> **REQUIRED ACTION**
Copy nothing from the entries below except the lines from the one containing "Proof. unfold rcv_same. congruence. Qed." through the one containing "Proof. unfold update_ack.", and copy those exactly.

> **DATA FOR PROCESSING**
(* ===== verification/KcpStream.v ===== *)
(** * The receive side under whole operations

    [KcpDelivery] follows [parse_data] and [recv].  Here the same invariant is carried
    through every public operation: a datagram may hold any segments, of which the data
    segments of the conversation are copies of the peer's, and flushes, probes, sends and
    option changes may happen in between.  The peer's stream is [src] of fewer than [2^31]
    segments, so that a sequence number names one of them. *)
From S2P Require Import Prelude Word Env Segment Queue Heap KcpState KcpSend KcpFlush KcpInput KcpInv.
From S2P Require Import KcpWriter KcpFlushInv KcpSink KcpDelivery.
Local Open Scope Z_scope.

Section Stream.
Context {O C : Type} `{Output O, Clock C}.
Implicit Types (k : Kcp O C).

(** ** What the receive side is *)

Definition rcv_part k : Z * list Segment * SegmentHeap := (k_rcv_nxt k, k_rcv_queue k, k_rcv_buf k).

(** A step that leaves it alone. *)
Definition rcv_same k k' : Prop := rcv_part k' = rcv_part k.

#[export] Instance rcv_same_refl : Reflexive rcv_same.
Proof. by intros k. Qed.
#[export] Instance rcv_same_trans : Transitive rcv_same.
Proof. unfold rcv_same. congruence. Qed.

Lemma parse_una_rcv una k : rcv_same k (snd (parse_una una k)).
Proof. by rewrite parse_una_spec. Qed.
Lemma shrink_buf_rcv k : rcv_same k (shrink_buf k).
Proof. unfold shrink_buf. by destruct (head (k_snd_buf k)). Qed.
Lemma parse_ack_rcv sn k : rcv_same k (parse_ack sn k).
Proof. unfold parse_ack. by repeat case_goal. Qed.
Lemma parse_fastack_rcv sn ts k : rcv_same k (snd (parse_fastack sn ts k)).
Proof.
  unfold parse_fastack. case_goal; [done|]. set (p := match snd_buf_offset sn k with Some _ => _ | None => _ end).
  by destruct p as [[f []] q].
Qed.
Lemma update_ack_rcv rtt k : rcv_same k (update_ack rtt k).
Proof. unfold update_ack. cbn zeta. by repeat case_goal. Qed.
Lemma input_rtt_rcv pt l k : rcv_same k (input_rtt pt l k).
Proof.
  unfold input_rtt. case_goal; [|done]. destruct (now_ms (k_clock k)) as [t c]. case_goal; [|done].
  etrans; [|apply update_ack_rcv]. done.
Qed.
Lemma input_cwnd_rcv una k : rcv_same k (input_cwnd una k).
Proof. unfold input_cwnd. cbn zeta. by repeat case_goal. Qed.

Lemma probe_timer_rcv k : rcv_same k (probe_timer k).
Proof. unfold probe_timer. destruct (now_ms (k_clock k)). by repeat case_goal. Qed.
Lemma admit_rcv cwnd k : rcv_same k (snd (admit_new cwnd k)).
Proof. unfold admit_new. by destruct (admit_loop _ _ _ _ _ _ _) as [[[? ?] ?] ?]. Qed.
Lemma flush_segments_rcv ft seg resent ub n w k : rcv_same k (snd (flush_segments ft seg resent ub n w k)).
Proof.
  unfold flush_segments. destruct (now_ms (k_clock k)). case_goal; [|done]. by destruct (q_iter_mut_from _ _ _ _).
Qed.
Lemma flush_tail_rcv cwnd resent s k : rcv_same k (snd (flush_tail cwnd resent s k)).
Proof.
  unfold flush_tail. cbn zeta. cbn [snd].
  assert (E : forall c r ch l k, rcv_same k (flush_cwnd_update c r ch l k)).
  { intros c r ch l k1. unfold flush_cwnd_update. cbn zeta. by repeat case_goal. }
  exact (E cwnd resent (sc_change s) (sc_lost s) (k <| k_state := sc_state s |> <| k_clock := sc_clock s |>)).
Qed.

Lemma flush_rcv ft k : rcv_same k (snd (flush ft k)).
Proof.
  unfold flush, flush_head.
  destruct (flush_acks _ _ _) as [[seg1 w1] k1] eqn:E1.
  assert (R1 : rcv_same k k1).
  { destruct (flush_acks_frame (flush_template k) (mkWriter (k_output k) (k_buffer k) 0 (k_snmp k) (k_panic k)) k) as (a & Ea & _).
    rewrite E1 in Ea. cbn [snd] in Ea. by rewrite Ea. }
  destruct (flush_probes _ _ _) as [[seg2 w2] k2] eqn:E2.
  assert (R2 : rcv_same (probe_timer k1) k2).
  { destruct (flush_probes_frame seg1 w1 (probe_timer k1)) as (p & Ep). rewrite E2 in Ep. cbn [snd] in Ep. by rewrite Ep. }
  pose proof (admit_rcv (flush_cwnd k2) k2) as R3. destruct (admit_new _ _) as [n k3]. cbn [snd] in R3.
  pose proof (flush_segments_rcv ft seg2 (flush_resent k3) (fs_unsent (k_flush_scan k3)) n w2 k3) as R4.
  destruct (flush_segments _ _ _ _ _ _ _) as [s k4]. cbn [snd] in R4.
  etrans; [exact R1|]. etrans; [apply probe_timer_rcv|]. etrans; [exact R2|]. etrans; [exact R3|].
  etrans; [exact R4|]. apply flush_tail_rcv.
Qed.

Lemma send_rcv b k : rcv_same k (snd (send b k)).
Proof.
  unfold send. case_goal; [done|]. cbn zeta.
  set (p := if negb (k_stream k =? 0) then _ else (b, k)).
  assert (R : rcv_same k (snd p)) by (subst p; case_goal; [by destruct (send_extend _ _ _)|done]).
  destruct p as [b' k1]. cbn [snd] in R. repeat case_goal; exact R.
Qed.
Lemma set_mtu_rcv m k : rcv_same k (snd (set_mtu m k)).
Proof. unfold set_mtu. by repeat case_goal. Qed.
Lemma nodelay_rcv a b c d k : rcv_same k (snd (nodelay a b c d k)).
Proof. unfold nodelay. cbn zeta. by repeat case_goal. Qed.
Lemma wnd_size_rcv a b k : rcv_same k (snd (wnd_size a b k)).
Proof. unfold wnd_size. cbn zeta. by repeat case_goal. Qed.
Lemma check_rcv k : rcv_same k (snd (check k)).
Proof. destruct (check_frame k) as (t & c & ->). done. Qed.
Lemma update_rcv k : rcv_same k (update k).
Proof.
  unfold update. destruct (now_ms (k_clock k)) as [t c]. cbn zeta.
  set (k1 := if k_updated _ =? 0 then _ else _).
  assert (R1 : rcv_same k k1) by (subst k1; by case_goal).
  set (p := if negb _ then _ else (_, k1)).
  assert (R2 : rcv_same k (snd p)) by (subst p; case_goal; [|done]; exact R1).
  destruct p as [slap k2]. cbn [snd] in R2. case_goal; [|done]. etrans; [exact R2|]. etrans; [|apply flush_rcv]. by case_goal.
Qed.

(** ** Genuine datagrams *)

(** The segments of a datagram: headers with their payloads, up to the first one cut short. *)
Fixpoint datagram_segments (fuel : nat) (data : list Z) : list (SegmentHeader * list Z) :=
  match fuel with
  | 0%nat => []
  | S fuel =>
      match decode data with
      | None => []
      | Some (h, rest) =>
          if zlen rest <? h_len h then []
          else (h, take (Z.to_nat (h_len h)) rest) :: datagram_segments fuel (drop (Z.to_nat (h_len h)) rest)
      end
  end.

Context (src : Z -> Z * list Z) (total low : Z).
Context (Htotal : 0 <= total <= 2147483648) (Hfrg : forall i, 0 <= i < total -> 0 <= fst (src i)).

(** A data segment of the conversation is a copy of one the peer sent. *)
Definition genuine_segment (conv : Z) (s : SegmentHeader * list Z) : Prop :=
  h_conv (fst s) = conv -> h_cmd (fst s) = IKCP_CMD_PUSH ->
  exists i, 0 <= i < total /\ h_sn (fst s) = i /\ src i = (h_frg (fst s), snd s).
Definition genuine_datagram (conv : Z) (data : list Z) : Prop :=
  Forall (genuine_segment conv) (datagram_segments (input_fuel data) data).

(** Beyond the stream's end no segment can be a copy. *)
Definition closed_src (i : Z) : Z * list Z := if (0 <=? i) && (i <? total) then src i else (-1, []).

(** The segments the receive side holds. *)
Definition held k : list Segment := k_rcv_queue k ++ sh_segments (k_rcv_buf k).

Definition stream_inv (log : list (Z * list Z)) k : Prop :=
  kcp_wf k /\ rx_inv closed_src (log, k) /\ Forall (fun c => 0 <= fst c) log /\
  Forall (fun s => 0 <= sg_frg s) (held k) /\ low <= rx_next (log, k).

Lemma stream_inv_same log k k' : kcp_wf k' -> rcv_same k k' -> stream_inv log k -> stream_inv log k'.
Proof.
  intros Hwf Hs (_ & Hr & Hl & Hh & Hlow). unfold rcv_same, rcv_part in Hs. injection Hs as En Eq Eb.
  split_and!; [done| |done|unfold held; by rewrite Eq, Eb|by unfold rx_next in *; cbn [fst snd] in *; rewrite Eq].
  unfold rx_inv, rx_next, rx_stream in *. cbn [fst snd] in *. by rewrite En, Eq, Eb.
Qed.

> **WORKED SOLUTION**
Proof. unfold rcv_same. congruence. Qed.

Lemma parse_una_rcv una k : rcv_same k (snd (parse_una una k)).
Proof. by rewrite parse_una_spec. Qed.
Lemma shrink_buf_rcv k : rcv_same k (shrink_buf k).
Proof. unfold shrink_buf. by destruct (head (k_snd_buf k)). Qed.
Lemma parse_ack_rcv sn k : rcv_same k (parse_ack sn k).
Proof. unfold parse_ack. by repeat case_goal. Qed.
Lemma parse_fastack_rcv sn ts k : rcv_same k (snd (parse_fastack sn ts k)).
Proof.
  unfold parse_fastack. case_goal; [done|]. set (p := match snd_buf_offset sn k with Some _ => _ | None => _ end).
  by destruct p as [[f []] q].
Qed.
Lemma update_ack_rcv rtt k : rcv_same k (update_ack rtt k).
Proof. unfold update_ack. cbn zeta. by repeat case_goal. Qed.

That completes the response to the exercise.